There have been plenty of efforts across the Christian centuries to impose the philosopher’s God (or worse) on the Church. Christ says to the authorities:

You search the Scriptures, for in them you think you have eternal life; and these are they which testify of Me. (John 5:39)

We read the Scriptures through Christ that we might see Christ and, in Him, be transformed. The transformation that we seek is to be conformed to the image of His crucifixion.

I am crucified with Christ, nevertheless, I live; yet, not I, but Christ lives in me. And the life that I now live in the flesh, I live by the faith of the Son of God who loved me and gave Himself for me. (Gal. 2:20)

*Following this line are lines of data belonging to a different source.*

(* ===== verification/SignedFrames.v ===== *)
(** * What is signed and what is executed

    The pipeline queues the payload it verified as it is, signature included, and the
    handlers decode an order from its start.  Over any run, what the daemon does with
    a frame depends on the 64 bytes of the signature, and what the client signed
    reaches the log and the express feed only. *)
From S2P Require Import Config.
From S2P Require Import Prelude Types Bytes Matcher MatcherRefine Risk SpscRing Sbe Ingest Transport Wal WalProps.
From S2P Require Import Snapshot Api Auth Daemon Handlers DaemonProps DaemonRuns.
Open Scope list_scope.
Open Scope Z_scope.

(** ** Decoding *)
Lemma sub_signature payload n m : (n + m <= kSignatureSize)%nat ->
  sub payload n m = sub (take kSignatureSize payload) n m.
Proof. intros H. unfold sub. rewrite skipn_firstn_comm, take_take. f_equal. lia. Qed.

(** The decoders look at the first bytes only. *)
Lemma decoded_from_signature payload :
  (kSignatureSize <= length payload)%nat ->
  decode_new_order payload = decode_new_order (take kSignatureSize payload) /\
  decode_cancel payload = decode_cancel (take kSignatureSize payload) /\
  decode_replace payload = decode_replace (take kSignatureSize payload).
Proof.
  unfold kSignatureSize. intros Hl. assert (Ht : length (take 64 payload) = 64%nat) by (rewrite length_take; lia).
  rewrite !decode_new_order_fields, !decode_cancel_fields, !decode_replace_fields
    by (unfold kNewOrderEncodedSize, kCancelEncodedSize, kReplaceEncodedSize; cbn; lia).
  repeat split; do 2 f_equal; rewrite ?(sub_signature payload) by (unfold kSignatureSize; lia); done.
Qed.

(** A frame, and the same header and signature before another message. *)
Definition same_signature (f f' : Frame) : Prop :=
  fr_header f' = fr_header f /\ exists body, fr_payload f' = take kSignatureSize (fr_payload f) ++ body.

Lemma same_signature_decodes f f' :
  same_signature f f' -> (kSignatureSize <= length (fr_payload f))%nat ->
  decode_new_order (fr_payload f') = decode_new_order (fr_payload f) /\
  decode_cancel (fr_payload f') = decode_cancel (fr_payload f) /\
  decode_replace (fr_payload f') = decode_replace (fr_payload f).
Proof.
  intros [_ [body E]] Hl.
  assert (Ht : length (take kSignatureSize (fr_payload f)) = kSignatureSize) by (rewrite length_take; lia).
  assert (Hl' : (kSignatureSize <= length (fr_payload f'))%nat) by (rewrite E, length_app; lia).
  destruct (decoded_from_signature _ Hl) as (-> & -> & ->). destruct (decoded_from_signature _ Hl') as (-> & -> & ->).
  by rewrite E, take_app_length' by done.
Qed.

(** ** Handling *)
Lemma execute_same_signature k off f f' d :
  same_signature f f' -> (kSignatureSize <= length (fr_payload f))%nat -> execute_frame k off f' d = execute_frame k off f d.
Proof.
  intros Hs Hl. destruct (same_signature_decodes f f' Hs Hl) as (E1 & E2 & E3). destruct Hs as [Eh _].
  destruct k; cbn [execute_frame]; [| | |done].
  - unfold execute_new_order, order_intent, new_order_request, new_order_id. by rewrite E1, Eh.
  - unfold execute_cancel. by rewrite E2.
  - unfold execute_replace, replace_taker. by rewrite E3, Eh.
Qed.

(** The daemon with other frames on its express feed. *)
Definition with_frames (fs : list ExpressFeedFrame) (d : Daemon) : Daemon :=
  let a := dm_api d in
  set_core (dm_matcher d) (dm_risk d) (dm_wal d)
    (mkRouter (endpoints a) fs (trade_metadata a) (express_feed_capacity a) (trade_metadata_capacity a) (node_state_provider a))
    (dm_resting_orders d) d.

Lemma process_fills_frames fs fills taker off t : forall d,
  process_fills fills taker off t (with_frames fs d) = with_frames fs (process_fills fills taker off t d).
Proof. unfold process_fills. induction fills as [|f fills IH]; intros d; [done|]. cbn [foldl]. by rewrite <- IH. Qed.

Lemma set_matcher_frames e fs d : set_matcher e (with_frames fs d) = with_frames fs (set_matcher e d).
Proof. done. Qed.

(** Nothing that is executed looks at them. *)
Lemma execute_frames fs k off f d : execute_frame k off f (with_frames fs d) = with_frames fs <$> execute_frame k off f d.
Proof.
  destruct k; [| | |done]; cbn [execute_frame].
  - unfold execute_new_order, order_intent, new_order_request, new_order_id.
    cbn [with_frames set_core dm_matcher dm_risk dm_default_market]. destruct (decode_new_order _) as [m|]; [|done].
    destruct (rk_decision _); [|done..]. destruct (submit _ _) as [[e res]|]; [|done]. cbn [mbind option_bind].
    destruct (or_accepted res); [|done]. cbn [negb]. fold (with_frames fs d). by rewrite set_matcher_frames, process_fills_frames.
  - unfold execute_cancel. destruct (decode_cancel _); [|done]. cbn [with_frames set_core dm_matcher].
    destruct (cancel _ _) as [[e r]|]; [|done]. cbn. by destruct (cr_cancelled r).
  - unfold execute_replace. destruct (decode_replace _) as [m|]; [|done].
    change (replace_taker f ?id (with_frames fs d)) with (replace_taker f id d). cbn [with_frames set_core dm_matcher].
    destruct (Matcher.replace _ _) as [[e r]|]; [|done]. cbn [mbind option_bind]. destruct (rr_accepted r); [|done].
    fold (with_frames fs d). rewrite set_matcher_frames, process_fills_frames. by destruct (rr_resting r).
Qed.

(** Two daemons that did the same: all but what is outside of the handlers and the
    frames on the express feed. *)
Definition did_same (d d' : Daemon) : Prop :=
  exists o fs, d' = inside o (with_frames fs d) /\ wt_next_sequence (dm_wal o) = wt_next_sequence (dm_wal d).

Lemma did_same_refl d : did_same d d.
Proof. exists d, (express_feed_frames (dm_api d)). split; [|done]. by destruct d as [? ? ? ? ? ? []]. Qed.

Lemma handle_same k f f' d d' :
  same_signature f f' -> (kSignatureSize <= length (fr_payload f))%nat -> did_same d d' ->
  option_Forall2 did_same (handle k f d) (handle k f' d').
Proof.
  intros Hs Hl (o & fs & -> & En). destruct (decide (k = kHeartbeat)) as [->|Hk]; [constructor; by exists o, fs|].
  rewrite !handle_executes by done. cbn [inside dm_wal]. rewrite En, (execute_same_signature k _ f f') by done.
  set (off := wt_next_sequence (dm_wal d)).
  set (fs' := push_with_fifo_eviction (express_feed_capacity (dm_api d)) (mkExpressFrame off (fr_payload f')) fs).
  assert (Ej : (journal f' (inside o (with_frames fs d))).1 = inside (journal f' o).1 (with_frames fs' (journal f d).1)).
  { unfold journal, append_ingress_wal_record. cbn. by rewrite En. }
  rewrite Ej, execute_inside, execute_frames. destruct (execute_frame k off f (journal f d).1) as [d1|] eqn:E; [|constructor].
  constructor. exists (journal f' o).1, fs'. split; [done|]. rewrite <- (execute_outside _ _ _ _ _ E). cbn.
  by rewrite !append_next, En.
Qed.

Lemma handle_all_same l l' : forall d d',
  Forall2 (fun x y : Work => y.1 = x.1 /\ same_signature x.2 y.2 /\ (kSignatureSize <= length (fr_payload x.2))%nat) l l' ->
  did_same d d' -> option_Forall2 did_same (handle_all l d) (handle_all l' d').
Proof.
  revert l'. induction l as [|[k f] l IH]; intros l' d d' H Hd; inversion H as [|? [k' f'] ? ? (Ek & Hs & Hl) Hrest]; subst; [by constructor|].
  cbn in Ek, Hs, Hl. subst k'. cbn [handle_all]. destruct (handle_same k f f' d d' Hs Hl Hd) as [d1 d1' H1|]; [|constructor].
  by apply IH.
Qed.

Lemma verified_length verify padding a header payload :
  auth_verifier verify padding a header payload = true -> (kSignatureSize <= length payload)%nat.
Proof.
  unfold auth_verifier, verify_frame. destruct (Nat.ltb_spec (length payload) kSignatureSize); [done|]. intros _. lia.
Qed.

(** C39: what is executed is not what was signed.  From boot, with any collateral,
    take any frames that pass authentication, and put behind the signature of each any
    other message: the daemon ends with the same books, the same accounts, the same
    contexts of resting orders and the same trades.  What the clients signed and sent
    has no influence on what is executed; only the log and the express feed show it. *)
Theorem order_decoded_from_signature verify padding a cfg v log dir chain d credits l l' :
  Forall record_ok log -> boot cfg v (encode_log log) dir chain = Some (Ok d) -> Forall queued l ->
  Forall (fun x : Work => auth_verifier verify padding a (fr_header x.2) (fr_payload x.2) = true) l ->
  Forall2 (fun x y : Work => y.1 = x.1 /\ same_signature x.2 y.2) l l' ->
  exists d1 d2, handle_all l (deposit credits d) = Some d1 /\ handle_all l' (deposit credits d) = Some d2 /\
    dm_matcher d2 = dm_matcher d1 /\ dm_risk d2 = dm_risk d1 /\ dm_resting_orders d2 = dm_resting_orders d1 /\
    trade_metadata (dm_api d2) = trade_metadata (dm_api d1).
Proof.
  intros Hlog Hb Hq Hv Hl. pose proof (bt_engine _ _ _ (boot_spec _ _ _ _ _ _ Hlog Hb)) as He.
  destruct (handle_all_spec l (deposit credits d) _ Hq He) as (d1 & b & E1 & _).
  assert (H : Forall2 (fun x y : Work => y.1 = x.1 /\ same_signature x.2 y.2 /\ (kSignatureSize <= length (fr_payload x.2))%nat) l l').
  { clear -Hl Hv. induction Hl as [|x y l l' [H1 H2] Hl IH]; [constructor|]. apply Forall_cons in Hv as [Hx Hv].
    constructor; [|by apply IH]. split; [done|]. split; [done|]. by eapply verified_length. }
  pose proof (handle_all_same l l' _ _ H (did_same_refl (deposit credits d))) as Hs. rewrite E1 in Hs.
  inversion Hs as [? d2 (o & fs & -> & _) E2 E3|]. by exists d1, (inside o (with_frames fs d1)).
Qed.

(** ** A signed order, for the witness and the example *)
Module DemoSigned.
Definition padding : bytes := [0; 0; 0; 0; 0; 0].
Definition authenticator : Authenticator := register_account 1 [7] new_authenticator.

(** A buy of 10 at 100, signed as a client does. *)
Definition order : NewOrder := mkNewOrder kBuy 10 100 0.
Definition frame : Frame :=
  mkFrame demo_header (sign_payload toy_sign [7] (frame_header_memory demo_header padding) (encode_new_order order)).

(** The same signature before nothing. *)
Definition stripped : Frame := mkFrame demo_header (take kSignatureSize (fr_payload frame)).
End DemoSigned.

Lemma order_decoded_from_signature_witness :
  exists d d1 d2, boot DemoDaemon.cfg None (encode_log []) (mkDisk None None) 1 = Some (Ok d) /\
    handle_all [(kNewOrder, DemoSigned.frame)] (deposit DemoDaemon.rich d) = Some d1 /\
    handle_all [(kNewOrder, DemoSigned.stripped)] (deposit DemoDaemon.rich d) = Some d2 /\
    dm_matcher d2 = dm_matcher d1.
Proof.
  destruct (boot DemoDaemon.cfg None (encode_log []) (mkDisk None None) 1) as [[d|]|] eqn:Hb; [|by vm_compute in Hb..].
  destruct (order_decoded_from_signature toy_verify DemoSigned.padding DemoSigned.authenticator DemoDaemon.cfg None []
    (mkDisk None None) 1 d DemoDaemon.rich [(kNewOrder, DemoSigned.frame)] [(kNewOrder, DemoSigned.stripped)])
    as (d1 & d2 & E1 & E2 & Em & _); [constructor|exact Hb|by repeat constructor|..].
  - constructor; [by vm_compute|constructor].
  - constructor; [|constructor]. split; [done|]. split; [done|]. by exists [].
  - exists d, d1, d2. split; [done|]. split; [exact E1|]. split; [exact E2|exact Em].
Defined.

(** The order that was signed is not the one decoded. *)
Example signed_order_lost :
  auth_verifier toy_verify DemoSigned.padding DemoSigned.authenticator demo_header (fr_payload DemoSigned.frame) = true /\
  decode_new_order (fr_payload DemoSigned.frame) <> Ok DemoSigned.order.
Proof. split; [by vm_compute|vm_compute; discriminate]. Qed.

More than anything, Christ Crucified is a revelation to humanity that God is love. However, it teaches us that love is not coercive. The philosopher’s God is expected to selectively coerce, controlling evil and rewarding the good. The scandal of the Cross is that it reveals the weakness of God who, in love, suffers Himself and His creation to endure evil, “overcoming evil by doing good” (in the words of St. Paul). It is not the God that many imagine themselves to want. It is, however, God as He has made Himself known.

About Fr. Stephen Freeman

Fr. Stephen is a retired Archpriest of the Orthodox Church in America. He is also author of Everywhere Present: Christianity in a One-Storey Universe, and Face to Face: Knowing God Beyond Our Shame, as well as the Glory to God podcast series on Ancient Faith Radio.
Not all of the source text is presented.